Decreasing system costs and increasing electricity prices will inevitably lead to a point where solar electricity becomes competitive with conventional electricity without government incentives and/or subsidies. Referred to as ‘grid parity’, this will not occur all at once. Rather, it will be progressive, with different customer segments in different geographies with different technologies at different times. Today, it is generally accepted that solar electricity is not at grid parity anywhere in the United States. That is, without incentives, customers could not be able to buy solar electricity for less than conventional electricity. Customers already paying high electricity prices in California would be the closest to achieving this and over time, will likely cross the ‘grid parity’ mark first.
Hawaii offers an interesting market where average electricity prices in 2008 are $0.29/kWh for residential customers and $0.26/kWh for commercial customers. However, higher labour rates, land costs and shipping costs make solar electricity much higher than on the mainland, too, and a large market has yet to emerge.
A major driver of lower system costs is expected to come from lower module prices. Module prices have actually gone up in the past three years as a result of the silicon shortage, but plenty of additional silicon and module capacity is expected to come on line over the next 12–24 months, which will result in lower prices not only in the US, but worldwide. In addition, conversion efficiencies continue to improve for modules, further contributing to the favourable cost per kilowatt-hour economics.
For those customers who purchase a solar system, the wider economic conditions play a major role. Indeed, a sluggish economy in 2008 is causing sales of residential systems to ramp down from previously high growth. However, tighter economic conditions have less impact when a customer procures solar electricity through a PPA and therefore is spared the high initial investment costs.
Feel the power
Just two years ago, almost all projects were built and then sold to the host customer. That meant that the host customer had to pay a large up-front capital cost and then recoup the savings over the subsequent years. On the residential side, that meant that only those with a large amount of disposable income and a long time horizon could even contemplate installing solar PV equipment. Commercial customers tend to be even more finicky about payback periods and return on investment (ROI) calculations.

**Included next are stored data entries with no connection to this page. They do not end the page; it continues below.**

(** * Magi front end: the video-generation job controller

    A shallow embedding of [src/frontend/src/App.js], component
    [VideoGeneratorPage] inside [KhanAcademyApp]: the diagnostic log
    ([addDebugLog]), the submission exchange ([startVideoGeneration]),
    the status query ([pollVideoStatus]), the driver
    ([realVideoGeneration]) with its interval callback and its timeout
    callback, the submit command ([handleSubmit]) behind the "Generate
    Video" button, and the other controls of the page.

    React state is a record that the setters overwrite. The state of
    [KhanAcademyApp] (form, flags, progress, result, error) lives as
    long as the application; [debugLogs] and [jobId] are state of
    [VideoGeneratorPage] and are lost when the page is left: every
    handler writes them through the setters of the page instance whose
    render created it, and React drops such a write once that instance
    is gone. The variables that a closure captures ([pollCount],
    [consecutiveErrors], the [isGenerating] of the render that
    created the closure) are kept per run. JavaScript exceptions are a
    completion value threaded by a small monad. What the network answers
    is an input of the step in which the answer arrives, as the JSON
    value that [response.json()] gives.

    The page is a transition system over events. Its initial state is
    the application at the first visit of the page (the application
    starts on its home page and holds nothing until then). An [async] handler
    runs up to its [await fetch(..)] in one step and from the answer on
    in a later step, so that answers arrive at any time: late, out of
    order, after the interval was cleared, after the page was left. The
    interval ticks every 3 s and the timeout is due after 900 s, so at
    most 300 ticks start; the timeout may fire after fewer, since a
    browser delays and drops ticks of a page in the background.
    What a handler does after a later [await] than that of its request
    ([response.json()], [response.text()], and [checkAllJobs] inside
    the interval callback) is taken together with the step of the
    answer. [testBackendConnection] and the "List Jobs" button, which
    only write to the log, are taken as one step each. Each render shows
    the current state; what React makes of a value that it cannot
    render (a [current_step] that is an object) is not modelled. The
    message of the TypeError for reading a property of [null] is that
    of V8. *)

From Stdlib Require Import QArith Qcanon.
From stdpp Require Import base list strings numbers option pretty.

Close Scope Qc_scope.
Close Scope Q_scope.
Open Scope string_scope.
Open Scope list_scope.

(** ** JavaScript values used by the component *)

(** What [JSON.parse] can give. A number is the rational that its
    literal denotes. *)
#[warnings="-register-all"]
Inductive Json :=
  | JNull
  | JBool (b : bool)
  | JNumber (x : Qc)
  | JString (s : string)
  | JArray (items : list Json)
  | JObject (fields : list (string * Json)).

Definition JInt (z : Z) : Json := JNumber (Qc_of_Z z).

(** The value of key [k] among the members of an object: the last
    member of that name, as [JSON.parse] keeps it. *)
Fixpoint member (k : string) (fields : list (string * Json)) : option Json :=
  match fields with
  | [] => None
  | (k', v) :: rest =>
      match member k rest with
      | Some v' => Some v'
      | None => if String.eqb k' k then Some v else None
      end
  end.

(** [v.k] for a value [v] that is not [null]: [None] is [undefined].
    None of the keys that the component reads is a property of a
    string, a number, a boolean or an array. *)
Definition js_get (k : string) (v : Json) : option Json :=
  match v with
  | JObject fields => member k fields
  | _ => None
  end.

(** The message of the TypeError for [null.k] (as V8 words it). *)
Definition type_error (k : string) : string :=
  "Cannot read properties of null (reading '" +:+ k +:+ "')".

(** Truthiness of a value that may be [undefined]. *)
Definition js_truthy (a : option Json) : bool :=
  match a with
  | None | Some JNull => false
  | Some (JBool b) => b
  | Some (JNumber x) => negb (bool_decide (x = Qc_of_Z 0))
  | Some (JString s) => negb (String.eqb s "")
  | Some (JArray _) | Some (JObject _) => true
  end.

(** [a === s] for a string literal [s]. *)
Definition js_is (a : option Json) (s : string) : bool :=
  match a with
  | Some (JString s') => String.eqb s' s
  | _ => false
  end.

(** [a || b] on strings: the empty string is falsy. *)
Definition js_or (a b : string) : string :=
  match a with
  | EmptyString => b
  | String _ _ => a
  end.

(** The topic is kept as its UTF-16 code units, the alphabet on which
    [String.prototype.trim] is defined. *)
Definition jsstring : Type := list N.

Definition utf16_of_ascii (s : string) : jsstring :=
  Ascii.N_of_ascii <$> String.list_ascii_of_string s.

(** ECMAScript WhiteSpace and LineTerminator code points (all in the
    basic plane, hence single code units). *)
Definition js_whitespace (c : N) : bool :=
  ((9 <=? c) && (c <=? 13) || (c =? 32) || (c =? 160) || (c =? 5760)
   || (8192 <=? c) && (c <=? 8202) || (c =? 8232) || (c =? 8233)
   || (c =? 8239) || (c =? 8287) || (c =? 12288) || (c =? 65279))%N.

Fixpoint trimStart (s : jsstring) : jsstring :=
  match s with
  | [] => []
  | c :: s' => if js_whitespace c then trimStart s' else s
  end.

Definition trimEnd (s : jsstring) : jsstring :=
  reverse (trimStart (reverse s)).

Definition trim (s : jsstring) : jsstring := trimEnd (trimStart s).

(** [!s.trim()] *)
Definition blank (s : jsstring) : bool :=
  match trim s with
  | [] => true
  | _ :: _ => false
  end.

(** ** The diagnostic log *)

Inductive Severity := info | success | warning | error_.

Record DebugLog := mkDebugLog {
  log_time : string;
  log_message : string;
  log_type : Severity
}.

(** [a.slice(-n)]: the last [n] elements, all of them when there are
    fewer. *)
Definition slice_last {A} (n : nat) (a : list A) : list A :=
  drop (length a - n) a.

(** The updater that [addDebugLog] hands to [setDebugLogs]:
    [prev => [...prev.slice(-20), entry]]. *)
Definition pushDebugLog (prev : list DebugLog) (entry : DebugLog)
  : list DebugLog :=
  slice_last 20 prev ++ [entry].

(** ** Requests and answers *)

Definition API_BASE_URL : string := "http://localhost:8000".

Record FormData := mkFormData {
  topic : jsstring;
  level : Z;
  duration : Z;
  subtitleStyle : string;
  wpm : Z;
  dryRun : bool
}.

Record VideoRequest := mkVideoRequest {
  vr_topic : jsstring;
  vr_level : Z;
  vr_duration : Z;
  vr_subtitle_style : string;
  vr_wpm : Z;
  vr_dry_run : bool
}.

Definition videoRequest_of (f : FormData) : VideoRequest :=
  {| vr_topic := topic f; vr_level := level f; vr_duration := duration f;
     vr_subtitle_style := subtitleStyle f; vr_wpm := wpm f;
     vr_dry_run := dryRun f |}.

(** A request that left the browser: the submission with the object
    that was serialised and the body that was sent, a status query with
    the job id that its URL was built from, the job list. *)
Inductive Request :=
  | PostGenerateVideo (videoRequest : VideoRequest) (body : string)
  | GetVideoStatus (job : option Json)
  | GetJobs.

(** What [await fetch(..)] gives: the promise rejects, or a response
    arrives with its status code, its body as [text()] reads it and as
    [json()] reads it ([inl] when [json()] rejects, with the message). *)
Inductive Fetched (B : Type) :=
  | FetchRejected (message : string)
  | FetchResponse (code : N) (text : string) (json : string + B).
Arguments FetchRejected {B} message.
Arguments FetchResponse {B} & code text json.
Arguments inr {A B} & _.

(** [response.ok] *)
Definition response_ok (code : N) : bool := ((200 <=? code) && (code <=? 299))%N.

(** The body of the answer to the submission as the service documents
    it: [job_id] on success, [detail] on rejection. *)
Record SubmitBody := mkSubmitBody {
  job_id : option string;
  detail : option string
}.

Definition json_of_submit (b : SubmitBody) : Json :=
  JObject (from_option (λ j, [("job_id", JString j)]) [] (job_id b)
           ++ from_option (λ d, [("detail", JString d)]) [] (detail b)).
Coercion json_of_submit : SubmitBody >-> Json.

(** The body of the answer to a status query as the service documents
    it. *)
Record JobStatus := mkJobStatus {
  status : string;
  st_progress : option Z;
  current_step : option string;
  st_error : option string
}.

Definition json_of_status (st : JobStatus) : Json :=
  JObject ([("status", JString (status st))]
           ++ from_option (λ p, [("progress", JInt p)]) [] (st_progress st)
           ++ from_option (λ c, [("current_step", JString c)]) []
                (current_step st)
           ++ from_option (λ e, [("error", JString e)]) [] (st_error st)).
Coercion json_of_status : JobStatus >-> Json.

Record GeneratedVideo := mkGeneratedVideo {
  gv_title : jsstring;
  gv_duration : string;
  gv_jobId : option Json;
  downloadUrl : string;
  gv_status : string
}.

(** ** React state and the browser around it *)

Record World := mkWorld {
  formData : FormData;
  backendConnected : bool;
  isGenerating : bool;
  progress : Json;
  currentStep : Json;
  generatedVideo : option GeneratedVideo;
  error : string;
  debugLogs : list DebugLog;           (* of the instance on the screen *)
  jobId : option Json;                 (* of the instance on the screen *)
  requests : list Request;             (* requests issued so far, oldest first *)
  dateReads : nat;                     (* how often [new Date()] was read *)
  unhandled : list string;             (* rejections that no handler caught *)
  mounted : bool;                      (* [VideoGeneratorPage] is on the screen *)
  instance : nat                       (* which instance of it, counted from 0 *)
}.

Definition setFormData v (w : World) : World :=
  mkWorld v (backendConnected w) (isGenerating w) (progress w)
    (currentStep w) (generatedVideo w) (error w) (debugLogs w) (jobId w)
    (requests w) (dateReads w) (unhandled w) (mounted w) (instance w).
Definition setBackendConnected v (w : World) : World :=
  mkWorld (formData w) v (isGenerating w) (progress w) (currentStep w)
    (generatedVideo w) (error w) (debugLogs w) (jobId w) (requests w)
    (dateReads w) (unhandled w) (mounted w) (instance w).
Definition setIsGenerating v (w : World) : World :=
  mkWorld (formData w) (backendConnected w) v (progress w) (currentStep w)
    (generatedVideo w) (error w) (debugLogs w) (jobId w) (requests w)
    (dateReads w) (unhandled w) (mounted w) (instance w).
Definition setProgress v (w : World) : World :=
  mkWorld (formData w) (backendConnected w) (isGenerating w) v
    (currentStep w) (generatedVideo w) (error w) (debugLogs w) (jobId w)
    (requests w) (dateReads w) (unhandled w) (mounted w) (instance w).
Definition setCurrentStep v (w : World) : World :=
  mkWorld (formData w) (backendConnected w) (isGenerating w) (progress w) v
    (generatedVideo w) (error w) (debugLogs w) (jobId w) (requests w)
    (dateReads w) (unhandled w) (mounted w) (instance w).
Definition setGeneratedVideo v (w : World) : World :=
  mkWorld (formData w) (backendConnected w) (isGenerating w) (progress w)
    (currentStep w) v (error w) (debugLogs w) (jobId w) (requests w)
    (dateReads w) (unhandled w) (mounted w) (instance w).
Definition setError v (w : World) : World :=
  mkWorld (formData w) (backendConnected w) (isGenerating w) (progress w)
    (currentStep w) (generatedVideo w) v (debugLogs w) (jobId w)
    (requests w) (dateReads w) (unhandled w) (mounted w) (instance w).
Definition setDebugLogs v (w : World) : World :=
  mkWorld (formData w) (backendConnected w) (isGenerating w) (progress w)
    (currentStep w) (generatedVideo w) (error w) v (jobId w) (requests w)
    (dateReads w) (unhandled w) (mounted w) (instance w).
Definition setJobId v (w : World) : World :=
  mkWorld (formData w) (backendConnected w) (isGenerating w) (progress w)
    (currentStep w) (generatedVideo w) (error w) (debugLogs w) v
    (requests w) (dateReads w) (unhandled w) (mounted w) (instance w).
Definition setRequests v (w : World) : World :=
  mkWorld (formData w) (backendConnected w) (isGenerating w) (progress w)
    (currentStep w) (generatedVideo w) (error w) (debugLogs w) (jobId w) v
    (dateReads w) (unhandled w) (mounted w) (instance w).
Definition setDateReads v (w : World) : World :=
  mkWorld (formData w) (backendConnected w) (isGenerating w) (progress w)
    (currentStep w) (generatedVideo w) (error w) (debugLogs w) (jobId w)
    (requests w) v (unhandled w) (mounted w) (instance w).
Definition setUnhandled v (w : World) : World :=
  mkWorld (formData w) (backendConnected w) (isGenerating w) (progress w)
    (currentStep w) (generatedVideo w) (error w) (debugLogs w) (jobId w)
    (requests w) (dateReads w) v (mounted w) (instance w).
Definition setMounted v (w : World) : World :=
  mkWorld (formData w) (backendConnected w) (isGenerating w) (progress w)
    (currentStep w) (generatedVideo w) (error w) (debugLogs w) (jobId w)
    (requests w) (dateReads w) (unhandled w) v (instance w).
Definition setInstance v (w : World) : World :=
  mkWorld (formData w) (backendConnected w) (isGenerating w) (progress w)
    (currentStep w) (generatedVideo w) (error w) (debugLogs w) (jobId w)
    (requests w) (dateReads w) (unhandled w) (mounted w) v.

That has all changed with the emergence of power purchase agreement contracts that involve third party financing. PPAs have allowed residential and commercial customers alike to benefit from solar electricity while someone else owns and manages the power plant on their rooftop or land. Indeed, solar PPA pioneer, SunEdison switched to an all PPA model in 2007. Instead of looking for a return on investment, or payback period, host customers can examine their average current cost of electricity, and choose to switch over with relatively low risk if given an equal or better offer by the PPA.

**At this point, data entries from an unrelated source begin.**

(** * Retrieval-context adapter and knowledge-base listing route

    A shallow embedding of
    - [customer-support-agent/app/lib/utils.ts] ([retrieveContext]) and
    - [customer-support-agent/app/api/knowledgebases/route.ts] ([GET]),
    together with the properties their specification states about them.

    JavaScript strings are modelled as [string] (byte strings; every
    separator and pattern the code uses is ASCII), JavaScript numbers as
    binary64 [float], values that may be [undefined] or [null] as [option],
    and the effects of the two functions (console output, the remote call,
    exceptions and [try]/[catch]) by a small trace-and-exception monad. *)

From Stdlib Require Import Ascii String PrimFloat DecimalString.
From stdpp Require Import gmap strings list.

Open Scope string_scope.
Set Warnings "-inexact-float".

(** ** JavaScript primitives used by the two functions *)

Module Js.

(** Truthiness of a possibly absent string: [undefined], [null] and the
    empty string are falsy. *)
Definition truthy_string (o : option string) : bool :=
  match o with
  | Some s => negb (String.eqb s "")
  | None => false
  end.

(** Truthiness of a number: [0], [-0] and [NaN] are falsy. *)
Definition truthy_number (x : float) : bool :=
  negb (PrimFloat.eqb x 0%float) && PrimFloat.eqb x x.

(** [a || d] where [a] is a possibly absent string. *)
Definition or_string (a : option string) (d : string) : string :=
  match a with
  | Some s => if String.eqb s "" then d else s
  | None => d
  end.

(** [a || d] where [a] is a possibly absent number. *)
Definition or_number (a : option float) (d : float) : float :=
  match a with
  | Some x => if truthy_number x then x else d
  | None => d
  end.

(** [s.split(sep)] for a separator of one character. The result is never
    empty: a string without the separator is its own single segment. *)
Fixpoint split (sep : ascii) (s : string) : list string :=
  match s with
  | EmptyString => [EmptyString]
  | String c rest =>
      if Ascii.eqb c sep then EmptyString :: split sep rest
      else match split sep rest with
           | seg :: segs => String c seg :: segs
           | [] => [String c EmptyString]
           end
  end.

(** [a.pop()] as a value: the last element, [undefined] on [[]]. *)
Definition pop (a : list string) : option string := last a.

(** [s.replace(/c/g, d)] for a pattern that is one literal character. *)
Fixpoint replace_all_char (c d : ascii) (s : string) : string :=
  match s with
  | EmptyString => EmptyString
  | String x rest =>
      String (if Ascii.eqb x c then d else x) (replace_all_char c d rest)
  end.

(** The rest of [s] after the prefix [pat], when [s] starts with it. *)
Fixpoint strip_prefix (pat s : string) : option string :=
  match pat, s with
  | EmptyString, _ => Some s
  | String _ _, EmptyString => None
  | String p pat', String c s' =>
      if Ascii.eqb p c then strip_prefix pat' s' else None
  end.

(** [s.replace(pat, rep)] with a string pattern: only the leftmost
    occurrence is replaced ([rep] has no [$] in the code modelled). *)
Fixpoint replace_first (pat rep s : string) : string :=
  match strip_prefix pat s with
  | Some rest => rep ++ rest
  | None =>
      match s with
      | EmptyString => EmptyString
      | String c s' => String c (replace_first pat rep s')
      end
  end.

(** [a.join(sep)] on an array of strings. *)
Definition join (sep : string) (a : list string) : string :=
  String.concat sep a.

(** An array index interpolated into a template literal: its decimal
    numeral. *)
Definition index_to_string (i : nat) : string :=
  NilEmpty.string_of_uint (Nat.to_uint i).

(** The line feed and the double quote, which string literals here do not
    write directly. *)
Definition LF : string := String "010"%char EmptyString.
Definition DQUOTE : string := String "034"%char EmptyString.

(** What [throw] can carry: an instance of [Error], or any other value. *)
Inductive Thrown : Type :=
| ErrorObject (name message : string) (stack : option string)
| NonError (shown : string).

(** A [Date]: a valid time value, which [toISOString] renders, or the
    invalid date, on which [toISOString] throws a [RangeError]. *)
Inductive Date : Type :=
| ValidDate (iso : string)
| InvalidDate.

Definition toISOString (d : Date) : Thrown + string :=
  match d with
  | ValidDate iso => inr iso
  | InvalidDate => inl (ErrorObject "RangeError" "Invalid time value" None)
  end.

End Js.

(** ** Shapes of the AWS SDK the two functions read and write

    Only the fields the code touches.  Every field the SDK declares optional
    is an [option]. *)

Module Bedrock.

(** [@aws-sdk/client-bedrock-agent-runtime] *)

Record RetrievalResultContent : Type :=
  { text : option string }.

Record S3Location : Type :=
  { uri : option string }.

Record RetrievalResultLocation : Type :=
  { s3Location : option S3Location }.

(** [metadata] is a JavaScript object used as a map from keys to values. *)
Record KnowledgeBaseRetrievalResult : Type :=
  { content : option RetrievalResultContent;
    location : option RetrievalResultLocation;
    score : option float;
    metadata : option (gmap string string) }.

Record RetrieveCommandOutput : Type :=
  { retrievalResults : option (list KnowledgeBaseRetrievalResult) }.

Record RetrievalQuery : Type :=
  { query_text : string }.

Record VectorSearchConfiguration : Type :=
  { numberOfResults : float }.

Record RetrievalConfiguration : Type :=
  { vectorSearchConfiguration : VectorSearchConfiguration }.

Record RetrieveCommandInput : Type :=
  { knowledgeBaseId : string;
    retrievalQuery : RetrievalQuery;
    retrievalConfiguration : RetrievalConfiguration }.

(** The client passed to [retrieveContext]: what [send] does with a
    [RetrieveCommand] is all the function sees of it.  The promise [send]
    returns is either rejected ([inl], which [await] turns into a throw) or
    fulfilled by a response ([inr]; [None] is an [undefined] response, which
    the code guards against with [response?.]). *)
Record BedrockAgentRuntimeClient : Type :=
  { send : RetrieveCommandInput -> Js.Thrown + option RetrieveCommandOutput }.

(** [@aws-sdk/client-bedrock-agent] *)

Record KnowledgeBaseSummary : Type :=
  { kb_knowledgeBaseId : option string;
    kb_name : option string;
    kb_description : option string;
    kb_status : option string;
    kb_updatedAt : option Js.Date }.

Record ListKnowledgeBasesCommandOutput : Type :=
  { knowledgeBaseSummaries : option (list KnowledgeBaseSummary) }.

(** The remote registry as [GET] reaches it: for a client built for a
    region, what [send] does with the [ListKnowledgeBasesCommand]. *)
Definition Registry : Type :=
  string -> Js.Thrown + ListKnowledgeBasesCommandOutput.

End Bedrock.

(** ** Results of the two functions *)

(** [export interface RAGSource] *)
Record RAGSource : Type :=
  { id : string;
    fileName : string;
    snippet : string;
    score : float }.

(** The object [retrieveContext] resolves to. *)
Record RetrievedContext : Type :=
  { context : string;
    isRagWorking : bool;
    ragSources : list RAGSource }.

(** One element of the list [GET] answers with. *)
Record KnowledgeBaseEntry : Type :=
  { entry_id : option string;
    entry_name : option string;
    entry_description : option string;
    entry_status : option string;
    entry_updatedAt : option string }.

(** The JSON bodies [GET] builds. *)
Inductive JsonBody : Type :=
| ErrorBody (error : string)
| KnowledgeBasesBody (knowledgeBases : list KnowledgeBaseEntry).

(** [NextResponse.json(body, { status })]. *)
Record NextResponse : Type :=
  { body : JsonBody;
    status : nat }.

(** [request.nextUrl.searchParams]: the query pairs in the order of the URL;
    a name can occur more than once. *)
Record NextRequest : Type :=
  { searchParams : list (string * string) }.

(** ** Effects: console output, remote calls, exceptions *)

(** The further arguments of a [console.log] or [console.error] call. *)
Inductive ConsoleArg : Type :=
| ArgString (s : option string)
| ArgThrown (e : Js.Thrown)
| ArgSources (l : list RAGSource).

Inductive Event : Type :=
| ConsoleLog (message : string) (args : list ConsoleArg)
| ConsoleError (message : string) (args : list ConsoleArg)
| RetrieveSent (input : Bedrock.RetrieveCommandInput)
| ListKnowledgeBasesSent (region : string).

(** A computation leaves a trace of events and either throws or returns. *)
Definition Eff (A : Type) : Type := list Event * (Js.Thrown + A).

Definition trace {A} (m : Eff A) : list Event := m.1.
Definition completion {A} (m : Eff A) : Js.Thrown + A := m.2.

Definition ret {A} (a : A) : Eff A := ([], inr a).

In California, where the market for commercial PV systems is the largest, the average cost per kWh of electricity was sold for $0.1097 in January 2008. However, Navigant Consulting estimates that the top 25% of kWhs are sold for $0.15 and above and the top 5% of kWhs are sold for $0.17 and above. Thus, for a solar company that can make a profit and meet or beat those prices, potential market penetration can be substantial.

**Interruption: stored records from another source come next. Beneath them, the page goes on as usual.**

(** * rise: template synthesis and deployment orchestration

    A shallow embedding of the deploy engine of [rise-cli]: the update step
    ([updateStack] with its three builders [getFunctionResources],
    [getAPIResources] and [getTriggerResources]) and the ping step
    ([pingFunctions]).

    Conventions of the embedding.
    - A JavaScript object that the code iterates ([for .. in], [Object.keys])
      is an association list in property order; [prop] reads a property.
      [null] and [undefined] are both [None]: the code only ever tests such
      values with [!= null], [||] or [if (..)].
    - An object that is only written and read by key (a set of template
      resources) is a [gmap string _]; [Object.assign({}, a, b)] is [b ∪ a].
    - The JSON templates ([cf-*.json]) are not part of the sources.  A parsed
      template instance is a typed [Fragment] that records the values spliced
      into its placeholders; a value that is [undefined] is [None].
    - Strings are sequences of 8-bit characters; [toUpperCase] is the ASCII
      one.  Keys that name members of [Object.prototype] are not modelled. *)

From Stdlib Require Import ZArith Ascii String List.
From stdpp Require Import gmap strings list fin_maps pretty.

Open Scope string_scope.
Open Scope Z_scope.

(** ** JavaScript strings and objects *)

Module JS.

(** [s.indexOf(t)], searching from position [i] on. *)
Fixpoint indexOf_from (s t : string) (i : Z) : Z :=
  if String.prefix t s then i
  else match s with
       | EmptyString => -1
       | String _ s' => indexOf_from s' t (i + 1)
       end.

Definition indexOf (s t : string) : Z := indexOf_from s t 0.

Definition startsWith (s t : string) : bool := String.prefix t s.

Definition upper_ascii (c : ascii) : ascii :=
  let n := nat_of_ascii c in
  if ((97 <=? n)%nat && (n <=? 122)%nat)%bool then ascii_of_nat (n - 32) else c.

Fixpoint toUpperCase (s : string) : string :=
  match s with
  | EmptyString => EmptyString
  | String c s' => String (upper_ascii c) (toUpperCase s')
  end.

(** [s[0]] and [s[s.length - 1]]; [None] is [undefined]. *)
Definition first_char (s : string) : option ascii :=
  match s with
  | EmptyString => None
  | String c _ => Some c
  end.

Fixpoint last_char (s : string) : option ascii :=
  match s with
  | EmptyString => None
  | String c EmptyString => Some c
  | String _ s' => last_char s'
  end.

(** [s.substr(start, len)] for non-negative arguments. *)
Definition substr (s : string) (start len : nat) : string :=
  String.substring start len s.

(** [s.substr(start)]. *)
Definition substr_from (s : string) (start : nat) : string :=
  String.substring start (String.length s) s.

(** [s.split(c)] for a one-character separator. *)
Fixpoint split (c : ascii) (s : string) : list string :=
  match s with
  | EmptyString => [EmptyString]
  | String a s' =>
      if Ascii.eqb a c then EmptyString :: split c s'
      else match split c s' with
           | t :: ts => String a t :: ts
           | [] => [String a EmptyString]
           end
  end.

(** [l.join(sep)]. *)
Fixpoint join (sep : string) (l : list string) : string :=
  match l with
  | [] => EmptyString
  | [x] => x
  | x :: l' => x +:+ sep +:+ join sep l'
  end.

(** [s.replace(/[cs]/g, '')]: every character of [cs] removed. *)
Fixpoint remove_chars (cs : list ascii) (s : string) : string :=
  match s with
  | EmptyString => EmptyString
  | String a s' =>
      if existsb (Ascii.eqb a) cs then remove_chars cs s'
      else String a (remove_chars cs s')
  end.

(** [o[k]] on an object given by its properties in order. *)
Fixpoint prop {V : Type} (o : list (string * V)) (k : string) : option V :=
  match o with
  | [] => None
  | (k', v) :: o' => if String.eqb k' k then Some v else prop o' k
  end.

(** [Object.keys(o)]. *)
Definition keys {V : Type} (o : list (string * V)) : list string := map fst o.

End JS.

(** ** Template documents *)

(** A reference to the resource a fragment hangs under: the root of the REST
    API ([Fn::GetAtt RiseAPI.RootResourceId]) or another resource ([Ref]). *)
Inductive ResourceRef : Type :=
| RootResourceId
| Ref (name : string).

Inductive Fragment : Type :=
| LambdaFunction (handler s3Key s3Bucket : string) (timeout memorySize : option Z)
| LambdaVersion (functionName : string)
| LambdaPermission (functionName : string)
| RestAPI (name : string)
| APIResource (lastPath : string) (parentId : ResourceRef)
| APIMethod (method functionName : string) (resourceId : ResourceRef)
| CorsMethod (corsMethods : string) (resourceId : ResourceRef)
| Other (body : string).

#[global] Instance ResourceRef_eq_dec : EqDecision ResourceRef.
Proof. solve_decision. Defined.

#[global] Instance Fragment_eq_dec : EqDecision Fragment.
Proof. solve_decision. Defined.

(** [Object.assign({}, a, b)]: the properties of [b] win. *)
Definition assign (a b : gmap string Fragment) : gmap string Fragment := b ∪ a.

(** ** The function manifest *)

(** One trigger declaration: an object whose first key is the kind. *)
Definition TriggerDecl : Type := list (string * string).

Record FunctionSetting : Type := mkSetting {
  timeout : option Z;
  memory : option Z;
  triggers : option (list TriggerDecl);
  bare : bool
}.

(** [session.functions]: name to setting; a [null] entry is [None]. *)
Definition Manifest : Type := list (string * option FunctionSetting).

(** [functions[name]], with [null] and [undefined] identified. *)
Definition entry (functions : Manifest) (name : string) : option FunctionSetting :=
  mjoin (JS.prop functions name).

Record UploadedFunction : Type := mkUploaded {
  functionName : string;
  uploadPath : string
}.

(** ** Function resources *)

Module FunctionResources.

(** [functions.default || { timeout: 3, memory: 128 }] *)
Definition builtinSetting : FunctionSetting :=
  {| timeout := Some 3; memory := Some 128; triggers := None; bare := false |}.

Definition defaultSetting (functions : Manifest) : FunctionSetting :=
  match entry functions "default" with
  | Some d => d
  | None => builtinSetting
  end.

(** The [timeout] spliced into [$TIMEOUT] for [funcName]. *)
Definition resolveTimeout (functions : Manifest) (funcName : string) : option Z :=
  let timeout0 := timeout (defaultSetting functions) in
  match entry functions funcName with
  | Some func => match timeout func with Some t => Some t | None => timeout0 end
  | None => timeout0
  end.

(** The [memorySize] spliced into [$MEMORY_SIZE] for [funcName]. *)
Definition resolveMemory (functions : Manifest) (funcName : string) : option Z :=
  let memory0 := memory (defaultSetting functions) in
  match entry functions funcName with
  | Some func => match memory func with Some m => Some m | None => memory0 end
  | None => memory0
  end.

(** The body of the loop over [uploadedFunctions]. *)
Definition addFunction (bucketName : string) (functions : Manifest)
    (resources : gmap string Fragment) (uploadedFunction : UploadedFunction)
    : gmap string Fragment :=
  let funcName := functionName uploadedFunction in
  let r1 := <[funcName :=
               LambdaFunction "index" (uploadPath uploadedFunction) bucketName
                 (resolveTimeout functions funcName)
                 (resolveMemory functions funcName)]> resources in
  let r2 := <[funcName +:+ "Version" := LambdaVersion funcName]> r1 in
  <[funcName +:+ "Permission" := LambdaPermission funcName]> r2.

Furthermore, in July this year, utility company Southern California Edison proposed a 20% rate hike for its electricity consumers. If electricity were to move higher by this amount, a whole new batch of customers could be sold solar at save cash.
While angst over the extension of the ITC in 2008 has reached a peak, investors and industry participants with long-term perspectives should be able to do well in the US PV downstream industry.